▸ **ASSIGNMENT**: Every line from the one with "Module utils." to the one with "below [len(s)]. *)", including those two, is to be copied exactly; all other lines of the entries below are left out.

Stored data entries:
********************
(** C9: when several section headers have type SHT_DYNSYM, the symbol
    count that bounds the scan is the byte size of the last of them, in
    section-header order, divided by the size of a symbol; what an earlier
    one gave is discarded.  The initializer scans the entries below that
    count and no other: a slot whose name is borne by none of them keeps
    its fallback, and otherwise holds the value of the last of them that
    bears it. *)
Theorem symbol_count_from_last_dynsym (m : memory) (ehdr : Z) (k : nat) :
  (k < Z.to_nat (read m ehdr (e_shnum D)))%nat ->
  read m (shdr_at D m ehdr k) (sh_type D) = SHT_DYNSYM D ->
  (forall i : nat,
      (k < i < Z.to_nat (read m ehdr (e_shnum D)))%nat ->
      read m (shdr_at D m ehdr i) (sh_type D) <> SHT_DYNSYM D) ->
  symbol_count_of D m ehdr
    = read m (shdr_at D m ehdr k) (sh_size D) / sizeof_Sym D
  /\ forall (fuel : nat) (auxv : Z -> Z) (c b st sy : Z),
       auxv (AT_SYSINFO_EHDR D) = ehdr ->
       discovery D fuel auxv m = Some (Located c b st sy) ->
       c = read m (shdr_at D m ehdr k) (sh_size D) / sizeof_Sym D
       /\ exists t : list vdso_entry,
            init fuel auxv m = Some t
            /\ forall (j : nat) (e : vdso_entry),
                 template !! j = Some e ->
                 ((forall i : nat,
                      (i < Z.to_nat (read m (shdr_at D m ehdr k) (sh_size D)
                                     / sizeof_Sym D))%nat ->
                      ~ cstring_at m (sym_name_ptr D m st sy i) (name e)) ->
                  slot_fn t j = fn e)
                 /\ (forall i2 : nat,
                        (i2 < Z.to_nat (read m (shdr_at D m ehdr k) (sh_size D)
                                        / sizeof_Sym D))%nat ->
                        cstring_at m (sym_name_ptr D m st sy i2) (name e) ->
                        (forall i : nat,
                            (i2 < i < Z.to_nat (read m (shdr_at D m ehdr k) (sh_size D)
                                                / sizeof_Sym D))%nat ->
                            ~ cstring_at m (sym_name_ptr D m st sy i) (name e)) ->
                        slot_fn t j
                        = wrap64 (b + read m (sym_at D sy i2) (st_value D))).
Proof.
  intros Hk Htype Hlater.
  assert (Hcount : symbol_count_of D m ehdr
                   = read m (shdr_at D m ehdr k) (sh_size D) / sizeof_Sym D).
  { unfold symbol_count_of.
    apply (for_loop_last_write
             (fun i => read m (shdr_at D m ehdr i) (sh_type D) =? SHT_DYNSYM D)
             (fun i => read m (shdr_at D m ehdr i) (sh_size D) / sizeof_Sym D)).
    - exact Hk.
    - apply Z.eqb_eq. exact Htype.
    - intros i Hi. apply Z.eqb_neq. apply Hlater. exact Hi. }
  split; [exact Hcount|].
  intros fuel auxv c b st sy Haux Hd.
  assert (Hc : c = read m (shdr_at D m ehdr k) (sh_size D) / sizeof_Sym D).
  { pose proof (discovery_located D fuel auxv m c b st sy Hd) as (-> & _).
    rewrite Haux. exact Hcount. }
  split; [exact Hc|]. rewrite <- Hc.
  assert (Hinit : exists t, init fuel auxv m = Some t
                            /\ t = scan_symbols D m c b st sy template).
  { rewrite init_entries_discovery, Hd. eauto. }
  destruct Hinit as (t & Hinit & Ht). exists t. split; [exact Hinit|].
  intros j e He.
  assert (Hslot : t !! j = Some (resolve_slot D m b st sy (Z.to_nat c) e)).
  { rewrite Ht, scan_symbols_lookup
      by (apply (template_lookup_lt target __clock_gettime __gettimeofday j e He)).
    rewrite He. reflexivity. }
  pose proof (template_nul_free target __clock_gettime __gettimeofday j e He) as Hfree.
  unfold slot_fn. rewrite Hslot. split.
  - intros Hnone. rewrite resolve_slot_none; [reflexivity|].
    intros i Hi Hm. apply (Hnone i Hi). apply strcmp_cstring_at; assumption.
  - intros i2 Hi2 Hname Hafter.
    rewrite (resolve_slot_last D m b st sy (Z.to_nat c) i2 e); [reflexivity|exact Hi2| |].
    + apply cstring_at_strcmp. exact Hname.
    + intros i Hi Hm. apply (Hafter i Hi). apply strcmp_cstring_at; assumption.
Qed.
********************
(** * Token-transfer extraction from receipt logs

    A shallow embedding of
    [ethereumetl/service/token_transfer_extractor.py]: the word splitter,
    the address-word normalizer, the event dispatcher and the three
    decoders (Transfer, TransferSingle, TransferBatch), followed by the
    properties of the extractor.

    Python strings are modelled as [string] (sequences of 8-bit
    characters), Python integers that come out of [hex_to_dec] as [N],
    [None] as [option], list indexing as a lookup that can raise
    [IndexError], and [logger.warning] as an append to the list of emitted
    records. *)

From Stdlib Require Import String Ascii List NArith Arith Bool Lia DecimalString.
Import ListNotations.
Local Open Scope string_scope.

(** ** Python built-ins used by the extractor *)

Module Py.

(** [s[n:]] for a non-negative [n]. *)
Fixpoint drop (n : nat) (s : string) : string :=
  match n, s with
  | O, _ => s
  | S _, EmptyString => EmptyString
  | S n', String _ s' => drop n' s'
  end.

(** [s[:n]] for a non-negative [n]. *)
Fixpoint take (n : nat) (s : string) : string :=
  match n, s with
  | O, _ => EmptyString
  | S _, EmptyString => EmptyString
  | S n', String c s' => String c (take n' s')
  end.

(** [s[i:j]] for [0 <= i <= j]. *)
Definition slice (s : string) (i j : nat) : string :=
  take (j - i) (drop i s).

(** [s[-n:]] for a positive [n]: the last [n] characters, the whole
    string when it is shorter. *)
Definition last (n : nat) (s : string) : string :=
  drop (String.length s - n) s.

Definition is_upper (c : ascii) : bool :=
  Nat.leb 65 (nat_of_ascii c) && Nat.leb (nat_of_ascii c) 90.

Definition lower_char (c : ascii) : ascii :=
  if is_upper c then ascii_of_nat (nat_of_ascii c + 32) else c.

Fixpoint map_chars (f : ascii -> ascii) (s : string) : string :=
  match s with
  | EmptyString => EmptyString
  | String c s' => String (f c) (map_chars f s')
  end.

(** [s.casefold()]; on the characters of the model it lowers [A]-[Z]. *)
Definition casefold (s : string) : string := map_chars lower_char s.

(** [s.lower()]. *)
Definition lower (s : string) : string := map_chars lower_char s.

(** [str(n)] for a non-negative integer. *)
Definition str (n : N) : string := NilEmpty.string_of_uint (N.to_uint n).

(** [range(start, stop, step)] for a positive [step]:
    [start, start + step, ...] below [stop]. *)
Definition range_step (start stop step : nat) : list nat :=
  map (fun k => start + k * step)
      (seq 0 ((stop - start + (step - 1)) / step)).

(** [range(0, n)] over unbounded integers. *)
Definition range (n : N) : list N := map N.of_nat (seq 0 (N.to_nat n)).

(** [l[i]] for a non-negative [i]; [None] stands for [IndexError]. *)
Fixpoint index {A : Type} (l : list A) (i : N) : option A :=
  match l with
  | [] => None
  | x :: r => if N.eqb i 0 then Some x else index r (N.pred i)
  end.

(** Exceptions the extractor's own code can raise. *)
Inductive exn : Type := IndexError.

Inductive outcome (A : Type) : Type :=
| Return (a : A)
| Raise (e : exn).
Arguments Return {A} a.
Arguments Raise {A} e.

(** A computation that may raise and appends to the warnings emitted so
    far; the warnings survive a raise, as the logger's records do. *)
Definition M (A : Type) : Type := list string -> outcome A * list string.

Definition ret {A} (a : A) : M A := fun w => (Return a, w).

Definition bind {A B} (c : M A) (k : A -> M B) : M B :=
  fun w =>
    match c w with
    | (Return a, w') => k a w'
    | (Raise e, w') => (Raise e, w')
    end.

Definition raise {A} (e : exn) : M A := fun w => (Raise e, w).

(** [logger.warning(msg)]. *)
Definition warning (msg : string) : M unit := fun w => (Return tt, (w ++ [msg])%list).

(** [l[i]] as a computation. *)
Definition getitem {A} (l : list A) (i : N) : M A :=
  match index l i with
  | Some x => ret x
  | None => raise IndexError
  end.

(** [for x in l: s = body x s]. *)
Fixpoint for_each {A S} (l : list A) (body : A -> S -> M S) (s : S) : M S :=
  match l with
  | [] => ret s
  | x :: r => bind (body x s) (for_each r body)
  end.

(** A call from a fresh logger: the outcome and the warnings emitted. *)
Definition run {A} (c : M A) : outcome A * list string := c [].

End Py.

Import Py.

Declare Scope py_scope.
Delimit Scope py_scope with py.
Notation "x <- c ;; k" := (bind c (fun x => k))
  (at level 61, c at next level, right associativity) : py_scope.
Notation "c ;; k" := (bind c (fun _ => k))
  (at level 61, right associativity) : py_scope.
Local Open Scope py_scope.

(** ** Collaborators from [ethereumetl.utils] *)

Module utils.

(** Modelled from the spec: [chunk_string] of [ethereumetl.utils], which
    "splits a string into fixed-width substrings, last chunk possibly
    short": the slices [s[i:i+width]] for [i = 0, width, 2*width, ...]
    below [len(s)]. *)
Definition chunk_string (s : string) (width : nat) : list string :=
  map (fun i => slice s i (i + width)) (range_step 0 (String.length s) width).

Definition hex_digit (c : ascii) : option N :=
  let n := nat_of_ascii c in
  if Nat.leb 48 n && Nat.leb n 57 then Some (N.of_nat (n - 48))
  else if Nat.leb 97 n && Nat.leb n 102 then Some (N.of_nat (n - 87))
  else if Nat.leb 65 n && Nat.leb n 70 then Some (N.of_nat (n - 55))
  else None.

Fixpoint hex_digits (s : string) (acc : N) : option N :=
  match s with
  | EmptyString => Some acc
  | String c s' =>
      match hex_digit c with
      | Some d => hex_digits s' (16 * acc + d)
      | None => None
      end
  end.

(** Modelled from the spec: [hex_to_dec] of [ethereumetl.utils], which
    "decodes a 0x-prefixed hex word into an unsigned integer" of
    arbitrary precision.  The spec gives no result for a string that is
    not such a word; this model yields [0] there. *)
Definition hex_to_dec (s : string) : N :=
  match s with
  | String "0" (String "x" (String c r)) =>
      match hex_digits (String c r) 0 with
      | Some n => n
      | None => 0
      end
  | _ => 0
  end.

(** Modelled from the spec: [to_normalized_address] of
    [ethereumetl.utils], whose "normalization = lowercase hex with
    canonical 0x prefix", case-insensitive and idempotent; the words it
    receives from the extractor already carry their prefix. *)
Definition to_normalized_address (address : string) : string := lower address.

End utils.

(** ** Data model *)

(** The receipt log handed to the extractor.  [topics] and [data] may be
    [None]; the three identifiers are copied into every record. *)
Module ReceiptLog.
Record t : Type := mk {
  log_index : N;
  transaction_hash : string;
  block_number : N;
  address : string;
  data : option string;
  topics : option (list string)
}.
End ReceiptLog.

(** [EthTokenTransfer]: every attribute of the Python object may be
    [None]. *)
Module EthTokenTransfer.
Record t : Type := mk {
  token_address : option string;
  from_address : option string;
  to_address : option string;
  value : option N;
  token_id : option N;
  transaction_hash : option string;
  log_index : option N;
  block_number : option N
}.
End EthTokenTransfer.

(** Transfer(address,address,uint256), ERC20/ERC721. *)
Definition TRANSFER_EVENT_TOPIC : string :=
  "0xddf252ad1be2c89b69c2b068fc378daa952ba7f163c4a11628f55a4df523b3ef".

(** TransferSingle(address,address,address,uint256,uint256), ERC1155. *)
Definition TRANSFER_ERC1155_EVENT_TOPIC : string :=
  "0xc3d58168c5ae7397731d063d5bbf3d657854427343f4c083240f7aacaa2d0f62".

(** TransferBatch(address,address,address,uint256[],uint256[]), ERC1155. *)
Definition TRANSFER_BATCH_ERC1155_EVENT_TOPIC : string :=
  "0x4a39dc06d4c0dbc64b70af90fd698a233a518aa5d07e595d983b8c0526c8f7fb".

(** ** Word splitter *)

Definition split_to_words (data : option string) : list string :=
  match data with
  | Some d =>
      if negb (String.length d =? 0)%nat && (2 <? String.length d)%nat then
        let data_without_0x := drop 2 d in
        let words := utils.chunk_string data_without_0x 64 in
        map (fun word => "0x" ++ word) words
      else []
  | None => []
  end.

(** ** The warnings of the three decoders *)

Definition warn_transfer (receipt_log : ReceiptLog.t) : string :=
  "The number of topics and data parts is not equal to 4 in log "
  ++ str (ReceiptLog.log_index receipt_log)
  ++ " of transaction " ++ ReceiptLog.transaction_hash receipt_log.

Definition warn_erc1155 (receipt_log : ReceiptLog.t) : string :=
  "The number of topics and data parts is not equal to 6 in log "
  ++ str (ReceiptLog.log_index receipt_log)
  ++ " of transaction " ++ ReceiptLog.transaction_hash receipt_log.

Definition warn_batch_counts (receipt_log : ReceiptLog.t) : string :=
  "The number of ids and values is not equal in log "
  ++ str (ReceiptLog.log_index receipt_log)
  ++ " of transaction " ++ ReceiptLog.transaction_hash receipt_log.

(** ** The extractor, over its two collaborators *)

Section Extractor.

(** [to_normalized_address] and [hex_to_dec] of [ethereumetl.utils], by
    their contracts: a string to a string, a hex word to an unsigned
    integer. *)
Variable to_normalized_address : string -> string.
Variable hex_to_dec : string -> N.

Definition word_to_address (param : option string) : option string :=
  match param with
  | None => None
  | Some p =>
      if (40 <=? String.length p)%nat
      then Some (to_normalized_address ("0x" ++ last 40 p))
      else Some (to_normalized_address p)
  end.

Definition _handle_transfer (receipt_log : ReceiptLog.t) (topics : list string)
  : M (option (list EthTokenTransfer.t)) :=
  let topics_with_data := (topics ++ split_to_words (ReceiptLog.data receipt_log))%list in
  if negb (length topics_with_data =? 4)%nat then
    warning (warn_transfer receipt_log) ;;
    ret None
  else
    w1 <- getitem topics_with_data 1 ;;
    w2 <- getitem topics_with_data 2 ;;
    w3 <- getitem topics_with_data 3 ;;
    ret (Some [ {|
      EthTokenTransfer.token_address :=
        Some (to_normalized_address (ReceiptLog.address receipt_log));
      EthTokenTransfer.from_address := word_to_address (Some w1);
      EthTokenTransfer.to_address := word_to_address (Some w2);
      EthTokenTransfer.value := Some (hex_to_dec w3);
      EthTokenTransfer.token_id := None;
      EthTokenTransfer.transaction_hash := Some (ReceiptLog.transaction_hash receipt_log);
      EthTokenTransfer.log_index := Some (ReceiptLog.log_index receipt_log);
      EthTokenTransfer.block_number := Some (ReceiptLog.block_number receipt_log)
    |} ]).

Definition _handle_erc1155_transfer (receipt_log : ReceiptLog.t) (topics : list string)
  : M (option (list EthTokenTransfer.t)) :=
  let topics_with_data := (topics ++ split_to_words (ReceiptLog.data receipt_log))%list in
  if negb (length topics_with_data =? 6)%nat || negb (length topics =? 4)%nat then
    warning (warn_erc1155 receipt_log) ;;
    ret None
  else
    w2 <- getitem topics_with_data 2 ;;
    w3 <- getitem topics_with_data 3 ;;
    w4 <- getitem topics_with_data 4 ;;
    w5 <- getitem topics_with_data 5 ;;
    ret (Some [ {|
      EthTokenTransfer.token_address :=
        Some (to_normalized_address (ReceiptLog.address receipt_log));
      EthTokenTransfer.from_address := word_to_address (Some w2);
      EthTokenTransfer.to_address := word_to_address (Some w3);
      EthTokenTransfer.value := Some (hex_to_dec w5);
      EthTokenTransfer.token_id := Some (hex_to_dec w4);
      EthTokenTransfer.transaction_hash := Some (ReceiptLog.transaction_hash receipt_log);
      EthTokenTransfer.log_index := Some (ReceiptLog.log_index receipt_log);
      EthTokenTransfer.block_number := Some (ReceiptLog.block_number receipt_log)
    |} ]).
********************
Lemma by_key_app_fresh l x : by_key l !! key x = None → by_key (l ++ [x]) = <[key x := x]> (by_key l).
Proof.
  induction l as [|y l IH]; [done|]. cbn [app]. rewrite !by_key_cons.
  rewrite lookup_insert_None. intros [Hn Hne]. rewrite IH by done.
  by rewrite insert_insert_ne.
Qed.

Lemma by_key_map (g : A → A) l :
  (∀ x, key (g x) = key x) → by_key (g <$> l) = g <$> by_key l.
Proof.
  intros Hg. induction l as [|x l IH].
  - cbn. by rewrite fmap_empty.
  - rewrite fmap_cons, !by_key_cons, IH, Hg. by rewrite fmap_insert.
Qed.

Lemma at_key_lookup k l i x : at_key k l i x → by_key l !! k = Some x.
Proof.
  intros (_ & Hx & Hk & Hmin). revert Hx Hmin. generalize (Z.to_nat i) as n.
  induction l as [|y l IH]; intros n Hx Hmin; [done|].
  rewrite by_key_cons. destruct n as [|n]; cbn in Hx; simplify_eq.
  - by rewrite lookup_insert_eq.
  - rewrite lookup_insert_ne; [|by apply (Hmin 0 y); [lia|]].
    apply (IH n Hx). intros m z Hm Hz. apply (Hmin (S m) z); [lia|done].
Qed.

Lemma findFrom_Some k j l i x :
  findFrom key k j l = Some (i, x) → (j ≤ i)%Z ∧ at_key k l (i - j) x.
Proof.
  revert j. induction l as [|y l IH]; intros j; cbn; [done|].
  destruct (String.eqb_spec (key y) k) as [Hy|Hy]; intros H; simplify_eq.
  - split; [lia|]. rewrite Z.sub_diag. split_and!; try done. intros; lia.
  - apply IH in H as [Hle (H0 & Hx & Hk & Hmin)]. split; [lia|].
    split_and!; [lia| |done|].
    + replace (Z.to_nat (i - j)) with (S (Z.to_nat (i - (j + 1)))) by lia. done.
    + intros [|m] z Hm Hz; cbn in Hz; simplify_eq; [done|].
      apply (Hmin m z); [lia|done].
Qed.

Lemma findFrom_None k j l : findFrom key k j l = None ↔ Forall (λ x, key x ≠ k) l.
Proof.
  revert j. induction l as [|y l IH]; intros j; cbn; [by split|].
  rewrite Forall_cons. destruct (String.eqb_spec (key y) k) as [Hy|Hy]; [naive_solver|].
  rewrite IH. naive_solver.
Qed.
********************
▸ **ANSWER TO THE EXERCISE**:
Module utils.

(** Modelled from the spec: [chunk_string] of [ethereumetl.utils], which
    "splits a string into fixed-width substrings, last chunk possibly
    short": the slices [s[i:i+width]] for [i = 0, width, 2*width, ...]
    below [len(s)]. *)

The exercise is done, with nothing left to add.